Table of Contents

Distributing AI Model Files for Multi-GPU Loading

Model and shard sizes
Cluster topology
Chunk size
How fs.distributeChunks fits in

How fs.distributeChunks solves it

Distribution modes

primary (default)
replica
round-robin

End-to-end workflow

CLI flags
Example commands (from the command's own help text)

Implementation
Verification
Chunk manifest handling
Limitations
When to use which mode
See also

Distributing AI Model Files for Multi-GPU Loading

Serving a large language model across a fleet of GPU hosts is a read fan-out problem. Every weed mount client needs the same multi-gigabyte weights file at roughly the same time, and the cluster delivers the model only as fast as the fan-out stage lets it. This page covers the architectural reason SeaweedFS is well-suited to the workload, the subtle placement problem that keeps it from reaching full potential by default, and how the fs.distributeChunks shell command introduced in PR #9117 fixes it.

The use case

Deploy large LLM models across hundreds of GPU servers using weed mount. A key architectural advantage of SeaweedFS in this scenario is its full-mesh connectivity: each weed mount client can directly connect to and receive chunks from all volume servers simultaneously, without routing through an intermediate proxy or gateway node. This is a significant advantage over S3-based distributed file systems, where reads are funneled through a relay layer.
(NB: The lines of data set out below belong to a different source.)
Record sys (T D : Type) := mkSys {
  ofile : list (option nat);  (* myproc()->ofile *)
  umem : Z → Z;  (* user memory, by byte *)
  usz : Z;  (* myproc()->sz *)
  tf_esp : Z;  (* myproc()->tf->esp *)
  tf_eax : Z;  (* myproc()->tf->eax *)
  fls : files T D;
}.
Arguments mkSys {T D} _ _ _ _ _ _.
Arguments ofile {T D} _.
Arguments umem {T D} _.
Arguments usz {T D} _.
Arguments tf_esp {T D} _.
Arguments tf_eax {T D} _.
Arguments fls {T D} _.
Definition set_ofile {T D} (x : list (option nat)) (r : sys T D) : sys T D :=
  mkSys x (umem r) (usz r) (tf_esp r) (tf_eax r) (fls r).
Definition set_umem {T D} (x : Z → Z) (r : sys T D) : sys T D :=
  mkSys (ofile r) x (usz r) (tf_esp r) (tf_eax r) (fls r).
Definition set_usz {T D} (x : Z) (r : sys T D) : sys T D :=
  mkSys (ofile r) (umem r) x (tf_esp r) (tf_eax r) (fls r).
Definition set_tf_esp {T D} (x : Z) (r : sys T D) : sys T D :=
  mkSys (ofile r) (umem r) (usz r) x (tf_eax r) (fls r).
Definition set_tf_eax {T D} (x : Z) (r : sys T D) : sys T D :=
  mkSys (ofile r) (umem r) (usz r) (tf_esp r) x (fls r).
Definition set_fls {T D} (x : files T D) (r : sys T D) : sys T D :=
  mkSys (ofile r) (umem r) (usz r) (tf_esp r) (tf_eax r) x.

Section code.
Context {T D : Type} `{Transactions T} `{Devices D}.
Notation M_sys := (M (sys T D)).

Definition in_files {A} (m : M (files T D) A) : M_sys A := zoom fls set_fls m.
Definition fsm {A} (m : M (fs T D) A) : M_sys A := in_files (in_fs m).
Definition begin_op : M_sys () := in_files (in_log t_begin_op).
Definition end_op : M_sys () := in_files (in_log t_end_op).

(** ** syscall.c: arguments; [None] is the return value -1 *)
Definition fetchint (addr : Z) : M_sys (option Z) :=
  sz ← gets usz;
  if (sz <=? addr) || (sz <? u32 (addr + 4)) then mret None
  else m ← gets umem; mret (Some (s32 (get32 m addr))).
(** The loop of [fetchstr]: [n] addresses from [s] on. *)
Fixpoint scan_str (m : Z → Z) (s : Z) (n : nat) : option cstring :=
  match n with
  | O => None
  | S n => if m s =? 0 then Some [] else cons (m s) <$> scan_str m (s + 1) n
  end.
Definition fetchstr (addr : Z) : M_sys (option cstring) :=
  sz ← gets usz;
  if sz <=? addr then mret None
  else m ← gets umem; mret (scan_str m addr (Z.to_nat (sz - addr))).
Definition argint (n : Z) : M_sys (option Z) :=
  esp ← gets tf_esp;
  fetchint (u32 (u32 (esp + 4) + 4 * n)).
Definition argptr (n size : Z) : M_sys (option Z) :=
  o ← argint n;
  sz ← gets usz;
  match o with
  | None => mret None
  | Some i =>
      if (size <? 0) || (sz <=? u32 i) || (sz <? u32 (u32 i + size)) then mret None
      else mret (Some (u32 i))
  end.
Definition argstr (n : Z) : M_sys (option cstring) :=
  o ← argint n;
  match o with Some addr => fetchstr (u32 addr) | None => mret None end.

(** User memory through a checked pointer. *)
Definition user_bytes (p n : Z) : M_sys (list Z) := m ← gets umem; mret (bytes_of m p n).
Definition store_user (p : Z) (l : list Z) : M_sys () := modify (λ s, set_umem (put_list (umem s) p l) s).

(** ** Descriptors *)
Definition argfd (n : Z) : M_sys (option (Z * nat)) :=
  o ← argint n;
  l ← gets ofile;
  match o with
  | None => mret None
  | Some fd =>
      if (fd <? 0) || (NOFILE <=? fd) then mret None
      else
        f ← aget l fd;
        match f with Some f => mret (Some (fd, f)) | None => mret None end
  end.
Definition set_fd (fd : Z) (f : option nat) : M_sys () :=
  modify (λ s, set_ofile (<[Z.to_nat fd := f]> (ofile s)) s).
Definition fdalloc (f : nat) : M_sys Z :=
  o ← for_find (seqZ 0 NOFILE) (λ fd,
    l ← gets ofile;
    x ← aget l fd;
    match x with
    | None => set_fd fd (Some f) ;; mret (Some fd)
    | Some _ => mret None
    end);
  match o with Some fd => mret fd | None => mret (-1) end.

Definition sys_dup : M_sys Z :=
  o ← argfd 0;
  match o with
  | None => mret (-1)
  | Some (_, f) =>
      fd ← fdalloc f;
      if fd <? 0 then mret (-1) else in_files (filedup f) ;; mret fd
  end.
(** [sys_read] and [sys_write] may go to sleep on a pipe: their first turn. *)
Definition sys_read : M_sys turn :=
  o ← argfd 0;
  match o with
  | None => mret (Returned (-1))
  | Some (_, f) =>
      on ← argint 2;
      match on with
      | None => mret (Returned (-1))
      | Some n =>
          op ← argptr 1 n;
          match op with
          | None => mret (Returned (-1))
          | Some p =>
              '(t, l) ← in_files (fileread f n);
              store_user p l ;;
              mret t
          end
      end
  end.
Definition sys_write : M_sys turn :=
  o ← argfd 0;
  match o with
  | None => mret (Returned (-1))
  | Some (_, f) =>
      on ← argint 2;
      match on with
      | None => mret (Returned (-1))
      | Some n =>
          op ← argptr 1 n;
          match op with
          | None => mret (Returned (-1))
          | Some p => l ← user_bytes p n; in_files (filewrite f l n)
          end
      end
  end.
Definition sys_close : M_sys Z :=
  o ← argfd 0;
  match o with
  | None => mret (-1)
  | Some (fd, f) => set_fd fd None ;; in_files (fileclose f) ;; mret 0
  end.
(** The bytes of [struct stat]: type and padding, dev, ino, nlink and padding, size. *)
Definition bytes_of_stat (st : stat) : list Z :=
  bytes_of (put32 (put16 (put32 (put32 (put16 (λ _, 0) 0 (u16 (st_type st))) 4 (st_dev st)) 8 (st_ino st))
    12 (u16 (st_nlink st))) 16 (st_size st)) 0 20.
Definition sys_fstat : M_sys Z :=
  o ← argfd 0;
  match o with
  | None => mret (-1)
  | Some (_, f) =>
      op ← argptr 1 20;
      match op with
      | None => mret (-1)
      | Some p =>
          ost ← in_files (filestat f);
          match ost with
          | Some st => store_user p (bytes_of_stat st) ;; mret 0
          | None => mret (-1)
          end
      end
  end.

(** ** Paths; [links] bounds the nested symbolic links that are followed *)
Context (links : nat).
Definition no_name : list Z := replicate (Z.to_nat DIRSIZ) 0.
Definition dot : cstring := [46].
Definition dotdot : cstring := [46; 46].

Definition link_bad (ip : nat) : M_sys Z :=
  fsm (ilock (Some ip)) ;;
  fsm (iset ip (λ r, set_i_nlink (s16 (i_nlink r - 1)) r)) ;;
  fsm (iupdate ip) ;;
  fsm (iunlockput ip) ;;
  end_op ;;
  mret (-1).
Definition sys_link : M_sys Z :=
  o ← argstr 0;
  match o with
  | None => mret (-1)
  | Some old =>
      o ← argstr 1;
      match o with
      | None => mret (-1)
      | Some new =>
          begin_op ;;
          o ← fsm (namei links old);
          match o with
          | None => end_op ;; mret (-1)
          | Some ip =>
              fsm (ilock (Some ip)) ;;
              r ← fsm (inode_at ip);
              if i_type r =? T_DIR then fsm (iunlockput ip) ;; end_op ;; mret (-1)
              else
                fsm (iset ip (λ r, set_i_nlink (s16 (i_nlink r + 1)) r)) ;;
                fsm (iupdate ip) ;;
                fsm (iunlock (Some ip)) ;;
                '(odp, name) ← fsm (nameiparent links new no_name);
                match odp with
                | None => link_bad ip
                | Some dp =>
                    fsm (ilock (Some dp)) ;;
                    rd ← fsm (inode_at dp);
                    r ← fsm (inode_at ip);
                    bad ← (if negb (i_dev rd =? i_dev r) then mret true
                           else c ← fsm (dirlink dp name (i_inum r)); mret (c <? 0));
                    if (bad : bool) then fsm (iunlockput dp) ;; link_bad ip
                    else
                      fsm (iunlockput dp) ;;
                      fsm (iput ip) ;;
                      end_op ;;
                      mret 0
                end
          end
      end
  end.

Definition isdirempty (dp : nat) : M_sys bool :=
  r ← fsm (inode_at dp);
  o ← for_find (drop 2 (entry_offs (i_size r))) (λ off,
    de ← fsm (read_dirent dp off "isdirempty: readi");
    mret (if negb (de_inum de =? 0) then Some () else None));
  mret (match o with Some _ => false | None => true end).

Definition unlink_bad (dp : nat) : M_sys Z := fsm (iunlockput dp) ;; end_op ;; mret (-1).
Definition sys_unlink : M_sys Z :=
  o ← argstr 0;
  match o with
  | None => mret (-1)
  | Some path =>
      begin_op ;;
      '(odp, name) ← fsm (nameiparent links path no_name);
      match odp with
      | None => end_op ;; mret (-1)
      | Some dp =>
          fsm (ilock (Some dp)) ;;
          if (namecmp name dot =? 0) || (namecmp name dotdot =? 0) then unlink_bad dp
          else
            o ← fsm (dirlookup dp name);
            match o with
            | None => unlink_bad dp
            | Some (ip, off) =>
                fsm (ilock (Some ip)) ;;
                r ← fsm (inode_at ip);
                when (i_nlink r <? 1) (panic "unlink: nlink < 1") ;;
                full ← (if i_type r =? T_DIR then e ← isdirempty ip; mret (negb e) else mret false);
                if (full : bool) then fsm (iunlockput ip) ;; unlink_bad dp
                else
                  n ← fsm (writei dp (replicate (Z.to_nat DIRENT) 0) off DIRENT);
                  when (negb (n =? DIRENT)) (panic "unlink: writei") ;;
                  when (i_type r =? T_DIR) (
                    fsm (iset dp (λ r, set_i_nlink (s16 (i_nlink r - 1)) r)) ;;
                    fsm (iupdate dp)) ;;
                  fsm (iunlockput dp) ;;
                  fsm (iset ip (λ r, set_i_nlink (s16 (i_nlink r - 1)) r)) ;;
                  fsm (iupdate ip) ;;
                  fsm (iunlockput ip) ;;
                  end_op ;;
                  mret 0
            end
      end
  end.

(** [create]: a new inode, or an existing regular file; locked. *)
Definition create (path : cstring) (type major minor : Z) : M_sys (option nat) :=
  '(odp, name) ← fsm (nameiparent links path no_name);
  match odp with
  | None => mret None
  | Some dp =>
      fsm (ilock (Some dp)) ;;
      o ← fsm (dirlookup dp name);
      match o with
      | Some (ip, _) =>
          fsm (iunlockput dp) ;;
          fsm (ilock (Some ip)) ;;
          r ← fsm (inode_at ip);
          if (type =? T_FILE) && (i_type r =? T_FILE) then mret (Some ip)
          else fsm (iunlockput ip) ;; mret None
      | None =>
          rd ← fsm (inode_at dp);
          ip ← fsm (ialloc (i_dev rd) type);
          fsm (ilock (Some ip)) ;;
          fsm (iset ip (λ r, set_i_nlink 1 (set_i_minor minor (set_i_major major r)))) ;;
          fsm (iupdate ip) ;;
          r ← fsm (inode_at ip);
          when (type =? T_DIR) (
            fsm (iset dp (λ r, set_i_nlink (s16 (i_nlink r + 1)) r)) ;;
            fsm (iupdate dp) ;;
            c ← fsm (dirlink ip dot (i_inum r));
            when (c <? 0) (panic "create dots") ;;
            c ← fsm (dirlink ip dotdot (i_inum rd));
            when (c <? 0) (panic "create dots")) ;;
          c ← fsm (dirlink dp name (i_inum r));
          when (c <? 0) (panic "create: dirlink") ;;
          fsm (iunlockput dp) ;;
          mret (Some ip)
      end
  end.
To fully leverage this architecture, when multiple weed mount clients concurrently read the same large model file (e.g., during model loading across hundreds of GPU servers), the reads must be able to fan out across all volume server nodes. This requires the file's chunks to be distributed evenly across all nodes.
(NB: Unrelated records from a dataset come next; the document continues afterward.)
(* ===== verification/Fscheck.v ===== *)
(** * The file-system checker (src/07_xv6_File_System/PartB/fscheck.c)

    The image is mapped into memory: [img] is its bytes, [fs_size] its size; past the end, to the
    end of the page, the mapping reads as zeros, and beyond it there is nothing.  The arrays that main
    allocates are the state; malloc gives what it is asked for.  print_err ends the program: it
    is [Panic] with the message.  Arithmetic on int that overflows is undefined.

    The second half shows what an accepted image is. *)

From S2P Require Import Prelude Blocks.

Definition ROOTINO : Z := 1.
Definition NDIRECT : Z := 12.
Definition NINDIRECT : Z := BSIZE / 4.
Definition BPB : Z := BSIZE * 8.
(** The offsets of the fields of [struct superblock] and [struct dinode]. *)
Definition superblk : Z := BSIZE.
Definition sb_nblocks : Z := superblk + 4.
Definition sb_ninodes : Z := superblk + 8.
Definition sb_inodestart : Z := superblk + 20.
Definition sb_bmapstart : Z := superblk + 24.
Definition DINODE : Z := 64.
Definition di_size (curr : Z) : Z := curr + 8.
Definition di_addrs (curr i : Z) : Z := curr + 12 + 4 * i.

(** The arrays that main allocates. *)
Record chk := mkChk {
  dmap : list Z;
  data_use : list Z;
  inode_use : list Z;
  dir_inode : list Z;
}.
Definition set_dmap (x : list Z) (r : chk) : chk := mkChk x (data_use r) (inode_use r) (dir_inode r).
Definition set_data_use (x : list Z) (r : chk) : chk := mkChk (dmap r) x (inode_use r) (dir_inode r).
Definition set_inode_use (x : list Z) (r : chk) : chk := mkChk (dmap r) (data_use r) x (dir_inode r).
Definition set_dir_inode (x : list Z) (r : chk) : chk := mkChk (dmap r) (data_use r) (inode_use r) x.

Definition print_err {A} (msg : string) : M chk A := panic msg.
(** The value of an int expression. *)
Definition int (z : Z) : M chk Z := if (- 2 ^ 31 <=? z) && (z <? 2 ^ 31) then mret z else fault "signed overflow".
(** An assignment to an element of one of the arrays. *)
Definition aset (get : chk → list Z) (put : list Z → chk → chk) (i v : Z) : M chk () :=
  l ← gets get;
  if (0 <=? i) && (i <? Z.of_nat (length l)) then modify (put (<[Z.to_nat i := v]> l)) else fault "array index out of bounds".
Definition use_data (i : Z) : M chk () := aset data_use set_data_use i 1.
Definition use_inode (i : Z) : M chk () := aset inode_use set_inode_use i 1.
Definition refer_inode (i : Z) : M chk () := aset dir_inode set_dir_inode i 1.
(** [malloc] and [memset] of an array of ints. *)
Definition int_array (n : Z) : M chk (list Z) := if n <? 0 then fault "malloc failed" else mret (replicate (Z.to_nat n) 0).

Section code.
Context (img : Z → Z) (fs_size : Z).

(** Reading at an offset from [fs_ptr]. *)
Definition page_end : Z := (fs_size + 4095) / 4096 * 4096.
Definition rd8 (p : Z) : M chk Z :=
  if (0 <=? p) && (p <? fs_size) then mret (img p)
  else if (fs_size <=? p) && (p <? page_end) then mret 0
  else fault "read outside the mapping".
Definition rd16 (p : Z) : M chk Z := b0 ← rd8 p; b1 ← rd8 (p + 1); mret (s16 (b0 + b1 * 2 ^ 8)).
Definition rd32 (p : Z) : M chk Z :=
  b0 ← rd8 p; b1 ← rd8 (p + 1); b2 ← rd8 (p + 2); b3 ← rd8 (p + 3);
  mret (s32 (b0 + b1 * 2 ^ 8 + b2 * 2 ^ 16 + b3 * 2 ^ 24)).
(* ===== verification/Utilities.v ===== *)
(** * The Unix utilities (src/01_UNIX_Utilities: my-look.c, across.c, my-diff.c)

    A program is its main: a function of its arguments (argv[0] left out) in a monad whose state is
    what it has printed; the result is the exit code.  [files] is the file system.  malloc does not
    fail.  A buffer for getline is its size; how getline grows one is a parameter.

    The theorems say what the programs print on text files whose lines have no NUL and fit fgets'
    buffer. *)

From stdpp Require Import pretty.
From S2P Require Import Prelude CText.
#[local] Open Scope Z_scope.

Definition cstr := list Z.
Definition print (s : cstr) : M cstr () := modify (λ out, out ++ s).
Definition newline : cstr := [10].
Definition dict : cstr := bytes "/usr/share/dict/words".
(** [tolower], [isdigit] in the C locale. *)
Definition tolower (c : Z) : Z := if (65 <=? c) && (c <=? 90) then c + 32 else c.
Definition isdigit (c : Z) : bool := (48 <=? c) && (c <=? 57).
(** [strtol(s, NULL, 10)] of a string of digits, as an int. *)
Definition int_of_digits (s : cstr) : Z := s32 (Z.min (2 ^ 63 - 1) (foldl (λ a c, 10 * a + (c - 48)) 0 s)).
(** [line[strlen(line) - 1]] *)
Definition last_char (line : cstr) : M cstr Z := aget line (Z.of_nat (length line) - 1).
Definition u64 (z : Z) : Z := z mod 2 ^ 64.

Section programs.
Context (files : cstr → option cstr).

(** ** my-look *)
Definition str_to_lower (input_str : cstr) : cstr := tolower <$> input_str.
Definition look_line (str buffer : cstr) : M cstr () :=
  let line := c_str buffer in
  let line_lower := str_to_lower line in
  when (strncmp_eq (length str) str line_lower) (print line).
Definition my_look (argv : list cstr) : M cstr Z :=
  match argv with
  | [arg] | [arg; _] =>
      let str := str_to_lower arg in
      let filename := match argv with [_; f] => f | _ => dict end in
      match files filename with
      | None => print (bytes "my-look: cannot open file" ++ newline) ;; mret 1
      | Some fp => mfor (fgets_all 99 fp) (look_line str) ;; mret 0
      end
  | _ => print (bytes "my-look: invalid number of arguments" ++ newline) ;; mret 1
  end.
However, when writing large files via weed mount, the master server selects volumes using a random pick (rand.IntN(len(writables))) among writable volumes. In practice, this can result in chunks for a single file being concentrated on only a few nodes — leaving the full-mesh read throughput largely unrealized.

The weed mount read path for reference:

Every arrow in the picture is a direct client-to-volume-server connection. If the chunks of a single file live on only 3 of 30 volume servers, only 3 of those arrows are ever used when the file is read, regardless of how many GPU hosts are mounting the same filer.

Real-world deployment context

The PR author shared concrete numbers from their production LLM serving setup, which is a useful reference for sizing and tuning decisions.

Model and shard sizes

Model sizes and individual weight-file sizes vary significantly. Representative examples:

Model	Total size	Per-shard size
GLM-5.1	~1.5 TB	~5 GB
Qwen3.5-397B-A17B	~807 GB	~8 GB
Qwen3.5-0.8B	~1.77 GB	(single shard)

Each shard is a single file that the GPU fleet reads. At 5-8 GB per shard and 16 MB per chunk (see below), a single shard produces roughly 300-500 chunks — plenty to spread across a 25-node cluster.

Cluster topology

Initial setup: a single cluster of 50 volume servers. The operator occasionally saw chunk loss and found live updates of SeaweedFS operationally burdensome at that size.
Current setup: two clusters of 25 volume servers each, configured active-passive using filer.sync. Smaller per-cluster footprint, easier rolling upgrades, and a clean failover target.
Storage: HDD-based volume servers. No NVMe.
Network: 10 GbE between nodes. No InfiniBand, no RDMA — these were out of reach due to infrastructure constraints.

The choice of SeaweedFS was driven specifically by the full-mesh data-access pattern: when the underlying NIC is a modest 10 GbE and the disks are spinning, the only way to get competitive aggregate read throughput to hundreds of GPU hosts is to add volume servers to the cluster and have every client pull from every server in parallel. S3-style architectures that funnel reads through a gateway layer cannot do this — which is the whole point of the use case.

Chunk size

The operator currently uses 16 MB chunk size. The tradeoff observed in practice:

Smaller chunks perform better for cold reads — more parallelism, smaller tail-latency units.
Too small, and the chunk count explodes, putting pressure on the filer's metadata database.
16 MB is the current operational sweet spot for this workload.

(Note: the operator flagged a separate issue they intend to file about creating 100 GB files with chunksize=8MB — relevant if you want to go smaller.)

How `fs.distributeChunks` fits in

Against this backdrop, the value of fs.distributeChunks is concrete. On a 25-node HDD+10GbE cluster, a 5 GB model shard written via weed mount can easily concentrate its ~300 chunks on 5-10 nodes by random luck. Running fs.distributeChunks -mode=round-robin after each model upload expands that to all 25 nodes, so the next model-loading event pulls bytes from 25 NICs in parallel instead of 5-10.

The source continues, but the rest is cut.